1) Sarana, prasarana serta jenis pelayanan rawat jalan sangat beraneka ragam,
sehingga sulit merumuskan tolak ukur yang bersufat baku.
2) Tenaga pelaksana bekerja pada srana pelayanan rawat jalan umumnya
terbatas, sehigga di satu pihak tidak dapat dibentuk suatu perangkat khusus
yang diserahkan tanggung jawab penyelengaraa program menjaga mutu, dan
pihak lain, apabila beban kerja terlalu besar, tidak memiliki cukup waktu
untuk menyelengarakan program menjaga mutu.

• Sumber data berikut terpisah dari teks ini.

(** * ConversationGuard: the Whisper JNI bridge (app/src/main/cpp/whisper_jni.cpp)

    A shallow embedding of the three JNI entry points of the bridge
    ([nativeInit], [nativeRelease], [nativeProcess]) and of the helpers
    they use, followed by the properties of the bridge.

    Conventions of the embedding.
    - C integers are [Z] with the conversions written out
      ([static_cast_int] is the unsigned-to-int conversion).
    - [float] is IEEE-754 binary32, taken from the kernel's [SpecFloat]
      (precision 24, exponent bound 128).
    - A [const char*] is modelled by the string of bytes before its
      terminating NUL, so [text[0] != 0] is "the string is not empty".
      A Java string is modelled by its modified UTF-8 bytes and a null
      reference by [None].
    - The engine (whisper.h) is an external library: its operations are
      fields of [Env], supplied per call, and hold for every engine.  Its
      context is an opaque type; [whisper_full] returns the context as the
      engine left it.
    - Everything the bridge does to the outside (log lines, engine
      calls that change the engine) is recorded in the trace of
      [State], oldest event first.
    - Reading a borrowed array past its end is undefined behaviour; it is
      the outcome [Undefined].  Allocation (the float vector, the result
      string) is taken to succeed. *)

From Stdlib Require Import ZArith QArith Lia String Ascii.
From Corelib Require Import SpecFloat.
From stdpp Require Import base option list strings gmap.

Local Open Scope Z_scope.

(** ** Machine integers *)

Definition is_uint32 (z : Z) : Prop := 0 <= z < 2 ^ 32.
Definition is_jshort (z : Z) : Prop := -32768 <= z <= 32767.

(** [static_cast<int>(hw)] for an [unsigned int]: the value modulo 2^32,
    read as a two's complement 32-bit integer. *)
Definition static_cast_int (u : Z) : Z :=
  let r := u mod 2 ^ 32 in
  if r <? 2 ^ 31 then r else r - 2 ^ 32.

(** ** binary32 *)

Definition float : Type := spec_float.
Definition f32_prec : Z := 24.
Definition f32_emax : Z := 128.

(** Conversion of an [int] to [float] (round to nearest even). *)
Definition float_of_int (z : Z) : float :=
  binary_normalize f32_prec f32_emax z 0 false.

Definition float_div (x y : float) : float := SFdiv f32_prec f32_emax x y.

(** The literal [32768.0f]. *)
Definition lit_32768_0f : float := S754_finite false 8388608 (-8).

(** The literal [0.0f], the value a [std::vector<float>(n)] starts with. *)
Definition lit_0_0f : float := S754_zero false.

(** The rational a finite binary32 denotes. *)
Definition float_value (x : float) : option Q :=
  match x with
  | S754_zero _ => Some 0%Q
  | S754_finite s m e =>
      Some (inject_Z (cond_Zopp s (Z.pos m)) * Qpower 2 e)%Q
  | S754_infinity _ | S754_nan => None
  end.

(** [buf[i] / 32768.0f]: the [jshort] is promoted to [int], converted to
    [float] and divided in binary32. *)
Definition sample_to_float (s : Z) : float :=
  float_div (float_of_int s) lit_32768_0f.

(** ** choose_num_threads *)

Definition choose_num_threads (hardware_concurrency : Z) : Z :=
  let hw := hardware_concurrency in
  let hw := if hw =? 0 then 2 else hw in
  let t := static_cast_int hw in
  let t := if t <? 2 then 2 else t in
  let t := if t >? 4 then 4 else t in
  t.

(** The clamp of the specification. *)
Definition clamp (lo hi x : Z) : Z := Z.max lo (Z.min hi x).

(** ** JNI values *)

(** A [jstring]: [None] is the null reference, [Some s] a Java string with
    modified UTF-8 bytes [s]. *)
Definition jstring : Type := option string.

(** A [jshortArray]: [None] is the null reference, [Some a] an array whose
    elements are [a]. *)
Definition jshortArray : Type := option (list Z).

Definition jboolean : Type := bool.
Definition JNI_TRUE : jboolean := true.
Definition JNI_FALSE : jboolean := false.

(** The release modes of [Release<Type>ArrayElements]: 0 (copy back and
    free the buffer), [JNI_COMMIT] and [JNI_ABORT]. *)
Inductive release_mode : Set := JNI_COPY_BACK | JNI_COMMIT | JNI_ABORT.

(** [NewStringUTF(bytes)] when the runtime constructs the string.  The
    bridge returns its result as it is. *)
Definition NewStringUTF (bytes : string) : jstring := Some bytes.

(** ** whisper.h as the bridge sees it *)

Inductive whisper_sampling_strategy : Set :=
  | WHISPER_SAMPLING_GREEDY
  | WHISPER_SAMPLING_BEAM_SEARCH.

(** The fields of [whisper_full_params] the bridge assigns, and the
    strategy the defaults were asked for. *)
Record whisper_full_params : Set := {
  strategy : whisper_sampling_strategy;
  n_threads : Z;
  offset_ms : Z;
  duration_ms : Z;
  translate : bool;
  no_context : bool;
  single_segment : bool;
  print_special : bool;
  print_progress : bool;
  print_realtime : bool;
  print_timestamps : bool
}.

Inductive log_priority : Set := ANDROID_LOG_INFO | ANDROID_LOG_ERROR.

(** An argument of a log line, kept beside its format string. *)
Inductive log_arg : Set :=
  | ArgStr (s : string)
  | ArgInt (z : Z)
  | ArgSize (n : nat).

Section Bridge.

(** The engine's opaque [whisper_context]. *)
Context {whisper_context : Type}.

(** What a call finds outside the bridge: the hardware, the JNI runtime
    and the engine. *)
Record Env : Type := {
  (** [std::thread::hardware_concurrency()], an [unsigned int] *)
  hardware_concurrency : Z;
  (** whether [GetStringUTFChars] can hand out the bytes *)
  utf_chars_available : bool;
  (** whether [GetShortArrayElements] can hand out the elements *)
  elements_available : bool;
  (** whether the elements handed out are a copy of the array *)
  elements_is_copy : bool;
  whisper_init_from_file : string -> option whisper_context;
  whisper_print_system_info : string;
  whisper_full_default_params :
    whisper_sampling_strategy -> whisper_full_params;
  (** return code and the context as the run leaves it *)
  whisper_full :
    whisper_context -> whisper_full_params -> list float -> Z ->
    Z * whisper_context;
  whisper_full_n_segments : whisper_context -> Z;
  (** [None] is a null [const char*] *)
  whisper_full_get_segment_text : whisper_context -> Z -> option string
}.

Inductive event : Type :=
  | EvLog (prio : log_priority) (fmt : string) (args : list log_arg)
  | EvInitFromFile (path : string)
  | EvFree (ctx : whisper_context)
  | EvFull (ctx : whisper_context) (params : whisper_full_params)
           (pcm : list float) (n_samples : Z).

(** The bridge's global [g_ctx] ([None] is [nullptr]; [Some c] points to
    a context in state [c]) and the trace so far. *)
Record State : Type := {
  g_ctx : option whisper_context;
  trace : list event
}.

Inductive outcome (A : Type) : Type :=
  | Returned (a : A) (st : State)
  | Undefined.
Global Arguments Returned {A} a st.
Global Arguments Undefined {A}.

(** Computations over the bridge state that may be undefined. *)
Definition M (A : Type) : Type := State -> outcome A.

Definition ret {A} (a : A) : M A := fun st => Returned a st.

Definition bind {A B} (m : M A) (f : A -> M B) : M B :=
  fun st =>
    match m st with
    | Returned a st' => f a st'
    | Undefined => Undefined
    end.

Definition undefined {A} : M A := fun _ => Undefined.

Definition emit (e : event) : M unit :=
  fun st => Returned tt {| g_ctx := g_ctx st; trace := trace st ++ [e] |}.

3) Hasil pelayanan rawat jalan sering tidak diketahui. Ini disebabkan karena
banyak dari pasien tidak datang lagi ke klinik.

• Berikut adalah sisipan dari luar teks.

(** When no two keys under [p] collapse to the same renamed key, the last
    entry is the only one. *)
Lemma last_renamed_unique n p d k v :
  NoDup (keys d) ->
  (forall k2, In k2 (keys d) -> startswith k2 p = true ->
              slice_from n k2 = slice_from n k -> k2 = k) ->
  In (k, v) d -> startswith k p = true ->
  last_renamed n p (slice_from n k) d = Some v.
Proof.
  induction d as [|[k0 v0] d IH]; simpl; intros Hnd Hinj Hin Hp; [contradiction|].
  inversion Hnd as [|? ? Hnotin Hnd']; subst.
  destruct Hin as [Heq|Hin].
  - inversion Heq; subst.
    assert (Hlast : last_renamed n p (slice_from n k) d = None).
    { clear IH Hnd. induction d as [|[k1 v1] d IHd]; simpl; [reflexivity|].
      rewrite IHd.
      - destruct (startswith k1 p) eqn:E1; [|reflexivity].
        destruct (String.eqb_spec (slice_from n k1) (slice_from n k)) as [E2|];
          [|reflexivity].
        exfalso. apply Hnotin. left. apply Hinj; simpl; auto.
      - intros k2 H2. apply Hinj. simpl in *. tauto.
      - simpl in Hnotin. tauto.
      - inversion Hnd'; assumption. }
    rewrite Hlast, Hp, String.eqb_refl. reflexivity.
  - rewrite IH; auto.
Qed.

Lemma last_renamed_In n p k' d v :
  last_renamed n p k' d = Some v ->
  exists k, In (k, v) d /\ startswith k p = true /\ slice_from n k = k'.
Proof.
  induction d as [|[k0 v0] d IH]; simpl; [discriminate|].
  destruct (last_renamed n p k' d) as [v'|].
  - intros H. destruct (IH H) as [k [Hin Hk]]. exists k. tauto.
  - destruct (startswith k0 p) eqn:E; simpl; [|discriminate].
    destruct (String.eqb_spec (slice_from n k0) k'); [|discriminate].
    intros H. inversion H; subst. exists k0. tauto.
Qed.

End PyFacts.

(* ================================================================== *)
(** * [load_state_dict] *)
(* ================================================================== *)

Section LoadFacts.
Context {T : Torch}.
Implicit Types (d ps : StateDict) (k prefix : string).

Lemma shape_eqb_eq s1 s2 : shape_eqb s1 s2 = true <-> s1 = s2.
Proof.
  revert s2. induction s1 as [|a s1 IH]; intros [|b s2]; simpl;
    try (split; [discriminate | congruence]); [tauto|].
  rewrite andb_true_iff, Nat.eqb_eq, IH. split.
  - intros [-> ->]. reflexivity.
  - intros H. inversion H. auto.
Qed.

4) Beberapa jenis penyakit yang datang ke sarana pelayanan rawat jalan adalah
penyakit yang dapat sembuh sendiri, sehingga penilaian yang objektif sulit
dilakukan.
5) Beberapa jenis penyakit yang datang ke sarana pelayanan rawat jalan adalah
mungkin penyakit yang telah berat dan bersifat kronis, sehingga
menyulitkan pekerjaan penilaian.
6) Beberapa jenis penyakit yang datang berobat datang kesarana pelayanan
rawat jalan mungkin jenis penyakit yang penanggulangannya sebenarnya
berada di luar kemampuan yang dimiliki. Keadaan yang seperti ini juga akan
menyulitkan pekerjaan penilaian.
7) Rekam medis yang dipergunakan pada pelayanan rawat jalan tidak
selengkap rawat inap, sehingga data yang diperlukan untuk penilaian tidak
lengkap
8) Perilaku pasien yang datang kesarana pelayanan rawat jalansukar dikontrol,
dan karenanya sembuh atau tidaknya suatu penyakit yang dalami tidak
sepenuhnya tergantung dari mutu pelayanan yang diselenggarakan.